Every parents' worst nightmare. We've all heard about it. . . that late night phone call. Well mine came. Two thirty in the morning on Monday, the phone rings. It is Adam (who was with Travis at the Christmas party we had all attended earlier) he was in the ambulance on the way to the hospital. They had an accident. He assured me they were both alright. I asked if I could talk to Travis and was told he had a "thing" over his face, but I could hear the attendant saying "he's alright". They were going to Katy hospital. Jim and I get dressed, find directions to Katy hospital and drive there. All the way, I'm thinking of all the things I don't know. I don't know anything. I don't know how to get to the hospital, I don't know what shape they will be in, I don't know if there was more than one car involved, I just don't know!!! Well we get there and find Adam standing in his stocking feet in the emergency room. He seems fine. He doesn't know what happened. He had gone to sleep and woke up in a ball in the floor board. Travis has been taken for x-rays and we wait. Adam's family arrive. Adam has a small cut on the back of his head and bruises from the seat belt on his neck. And we wait. . . and wait. . . and wait, for what seems to be an eternity. A state trooper arrives and talks to Adam. He tells us they ran into the back of a semi truck, then flipped over and skidded about 200 to 300 feet on the top of the car. Oh God! I'm not sure knowing is better. I go back into the emergency room and he is back from x-ray and talking to the officer. My first sight of him. He looks okay too. He has dried blood on his face and his hands are badly scraped and cut, shoulders are scraped and cut, but he seems okay. There is a bad bruise on the top of his forehead and he is a little dizzy when he sits up so they do a cat scan. All tests come back normal and they proceed to clean and dress his wounds and we leave the hospital about 6:30.

We begin the calls. Family, insurance, tow company etc. When Adam finds where the car is Jim and Travis go out to get any loose items that are still there. Adam didn't have his keys, cell phone, shoes, jacket. The car is an amazing tangle of metal. It is a true miracle that two people got out of that wreck with only minor injuries!!!! Thank you God, for not taking them today!

I am an emotional wreck. My Mother lost a son in a car wreck. I'm glad it didn't happen to me.
I am so grateful for the miracle of the event and yet can't step far enough out of the fear to stop tearing up.
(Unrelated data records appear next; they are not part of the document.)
Definition scan_token (p : scan_phase) : string :=
  match p with Skipping => "" | Scanning t | Scanned t => t end.
Definition is_space (c : ascii) : bool := in_range 9 13 c || Ascii.eqb c " ".

(** The next phase, or the end of the scan. *)
Definition scan_char (p : scan_phase) (c : ascii) : scan_phase + string :=
  if Ascii.eqb c newline then inr (scan_token p)
  else match p with
  | Skipping => if is_space c then inl Skipping else inl (Scanning (String c ""))
  | Scanning t => if is_space c then inl (Scanned t) else inl (Scanning (t ++ String c ""))
  | Scanned t => if is_space c then inl (Scanned t) else inr t
  end.

Fixpoint scan_string (p : scan_phase) (s : string) : scan_phase + string * string :=
  match s with
  | "" => inl p
  | String c t => match scan_char p c with inl p => scan_string p t | inr token => inr (token, t) end
  end.

Fixpoint scan_reads (p : scan_phase) (reads : list string) : string * list string :=
  match reads with
  | [] => (scan_token p, [])
  | r :: rs => match scan_string p r with inl p => scan_reads p rs | inr (token, rest) => (token, rest :: rs) end
  end.

Definition Scanln : Tty string := λ s,
  let '(token, reads) := scan_reads Skipping (si_reads s) in (Ok token, MkStdin (si_buffered s) reads).

(** ** Prompters *)

(** What is asked is printed and has no other effect; [Select] has the number of
    its options. *)
Class Prompter := {
  Ask : Tty string;
  AskWithDefault : string → Tty string;
  Confirm : Tty bool;
  Select : nat → Tty nat;
}.

(** How much input is left: a bound on the turns of every loop of a dialogue. *)
Definition stdin_size (s : Stdin) : nat := slen (si_buffered s) + list_sum (map slen (si_reads s)).

Definition ask : Tty string := input ← ReadString; mret (TrimSpace input).

Fixpoint select_loop (fuel n : nat) : Tty nat :=
  match fuel with
  | O => throw OutOfFuel
  | S f =>
      input ← ask;
      match Atoi input with
      | Some choice =>
          if (0 <? choice)%Z && (choice <=? Z.of_nat n)%Z then mret (Z.to_nat choice - 1) else select_loop f n
      | None => select_loop f n
      end
  end.

(** A loop that takes at most as many turns as there is input, and one. *)
Definition with_fuel {A} (loop : nat → Tty A) : Tty A := λ s, loop (S (stdin_size s)) s.

#[export] Instance StdinPrompter : Prompter := {
  Ask := ask;
  AskWithDefault d := input ← ask; mret (if String.eqb input "" then d else input);
  Confirm := input ← ask; mret (String.eqb (ToLower input) "y");
  Select n := with_fuel (λ fuel, select_loop fuel n);
}.

(** ** A dialogue ends *)

Definition is_bug (e : build_error) : bool :=
  match e with OutOfFuel | IndexPanics | NumberInvalid _ | BooleanInvalid _ => true | _ => false end.

(** From less input than [fuel], [m] takes some of it (at least [taken], unless it
    fails) and returns a value that satisfies [Q] or an error that is not one of
    the program's own. *)
Definition ends {A} (taken : nat) (fuel : nat) (m : Tty A) (Q : A → Prop) : Prop :=
  ∀ s, (stdin_size s < fuel)%nat →
    let '(r, s') := m s in
    match r with
    | Ok a => Q a ∧ (stdin_size s' + taken ≤ stdin_size s)%nat
    | Err e => is_bug e = false ∧ (stdin_size s' ≤ stdin_size s)%nat
    end.

Lemma ends_ret {A} fuel (a : A) (Q : A → Prop) : Q a → ends 0 fuel (mret a) Q.
Proof. intros HQ s Hs. split; [done|]. lia. Qed.

Lemma ends_throw {A} taken fuel e (Q : A → Prop) : is_bug e = false → ends taken fuel (throw e) Q.
Proof. intros He s Hs. cbn. split; [done|lia]. Qed.

Lemma ends_bind {A B} t1 t2 fuel (m : Tty A) (f : A → Tty B) (P : A → Prop) (Q : B → Prop) :
  ends t1 fuel m P → (∀ a, P a → ends t2 (fuel - t1) (f a) Q) → ends (t1 + t2) fuel (m ≫= f) Q.
Proof.
  intros Hm Hf s Hs. specialize (Hm s Hs). unfold mbind, Tty_bind. destruct (m s) as [[a|e] s'].
  - destruct Hm as [Ha Hle]. specialize (Hf a Ha s' ltac:(lia)). destruct (f a s') as [[b|e] s''].
    + destruct Hf. split; [done|lia].
    + destruct Hf. split; [done|lia].
  - destruct Hm. split; [done|lia].
Qed.

Lemma ends_weaken {A} t t' fuel fuel' (m : Tty A) (P Q : A → Prop) :
  ends t fuel m P → (t' ≤ t)%nat → (fuel' ≤ fuel)%nat → (∀ a, P a → Q a) → ends t' fuel' m Q.
Proof.
  intros Hm Ht Hf HQ s Hs. specialize (Hm s ltac:(lia)). destruct (m s) as [[a|e] s'].
  - destruct Hm. split; [auto|lia].
  - done.
Qed.

Lemma ends_with_fuel {A} t fuel (loop : nat → Tty A) Q : (∀ f, ends t f (loop f) Q) → ends t fuel (with_fuel loop) Q.
Proof. intros Hl s Hs. unfold with_fuel. apply (Hl (S (stdin_size s)) s). lia. Qed.

(** ** Sizes *)

Lemma slen_cons c s : slen (String c s) = S (slen s).
Proof. done. Qed.

Lemma list_sum_eq n l : list_sum (n :: l) = (n + list_sum l)%nat.
Proof. done. Qed.

Lemma stdin_size_eq b reads : stdin_size (MkStdin b reads) = (slen b + list_sum (map slen reads))%nat.
Proof. done. Qed.

(** ** White space around an answer *)

Lemma append_cons a s t : String a s ++ t = String a (s ++ t).
Proof. done. Qed.

Lemma append_nil t : "" ++ t = t.
Proof. done. Qed.

Lemma space3_ascii a b c : (code c <? 128)%N = true → space3 a b c = false.
Proof.
  intros Hc. assert (∀ d, (128 <=? code d)%N = true → Ascii.eqb c d = false) as Hne.
  { intros d Hd. destruct (Ascii.eqb_spec c d) as [->|]; [|done]. apply N.ltb_lt in Hc. apply N.leb_le in Hd. lia. }
  assert (∀ lo hi, (128 <=? lo)%N = true → in_range lo hi c = false) as Hr.
  { intros lo hi Hlo. unfold in_range. apply N.ltb_lt in Hc. apply N.leb_le in Hlo. apply andb_false_iff. left. apply N.leb_gt. lia. }
  unfold space3. repeat case_match; try done; rewrite ?Hne, ?Hr; done.
Qed.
This mornings lesson from A Course In Miracles is "I could see peace instead of this". How's that for timing? YES I can see peace in this. I can see that "miracles are natural, when they do not occur, something has gone wrong". I can see that God means all things for good. I can see that our journey is a planned event, not a chaotic wandering. There are lessons in this for all of us, and Travis has assured me he has learned his first one, and that it will never happen again. I'm sure my lessons will continue to arrive also. For now, I am just so grateful. THANK YOU GOD!! We'll all be okay!

Friday, December 16, 2005

Resignation

I am hereby tendering my resignation as General Manager Of The Universe, effective immediately. This action is long over due. I am not an effective manager, in fact most people did not even know I was the Manager. Decision making has never been one of my strong suits, so most of my duties consisted of incessant rethinking, rehashing, "if only"s (as in if only I had thought of, or done, or said that, or they would do this, or she could think of that, or he would only stop that, or they would just wake up), Second guessing, (I know, redundant!), constantly looking for clarity, and ever increasing amazement at people's choices. See, this is not a very fun job. There is no pay, no atta girl's, no vacations, no days off, no perks. Only one benefit. I was always right. (not very pretty, but there it is)

It's a wonder ANYONE would do this job. . . and YET. . . I know many others who are currently holding down this job in relative obscurity, toiling away, keeping the universe in balance so we don't go spinning off into some cold black hole. We all owe them a great debt of gratitude, and I will continue to applaud their stamina, but for myself, I QUIT!!!!! I am too old for this sort of thing. At 56, I'm pretty sure I am more than half way through my life. :) So I plan to spend the rest of it actually living it. That means when I begin to think about some past event or someone else's current situation, as I'm sure I still will, old habits die hard after all, I will remind myself that this is no longer my job. I have resigned. . . maybe retired is a better word. Yes, I have retired! Now I will endeavor to stay in the present moment in my own journey. Wish me luck in my new adventure. You'll have to take my word for this, but I really have earned it. A Course In Miracles poses the question "Would you rather be right or happy?". Well, I'm giving up right and choosing happy. EVERY TIME !!! I feel better already!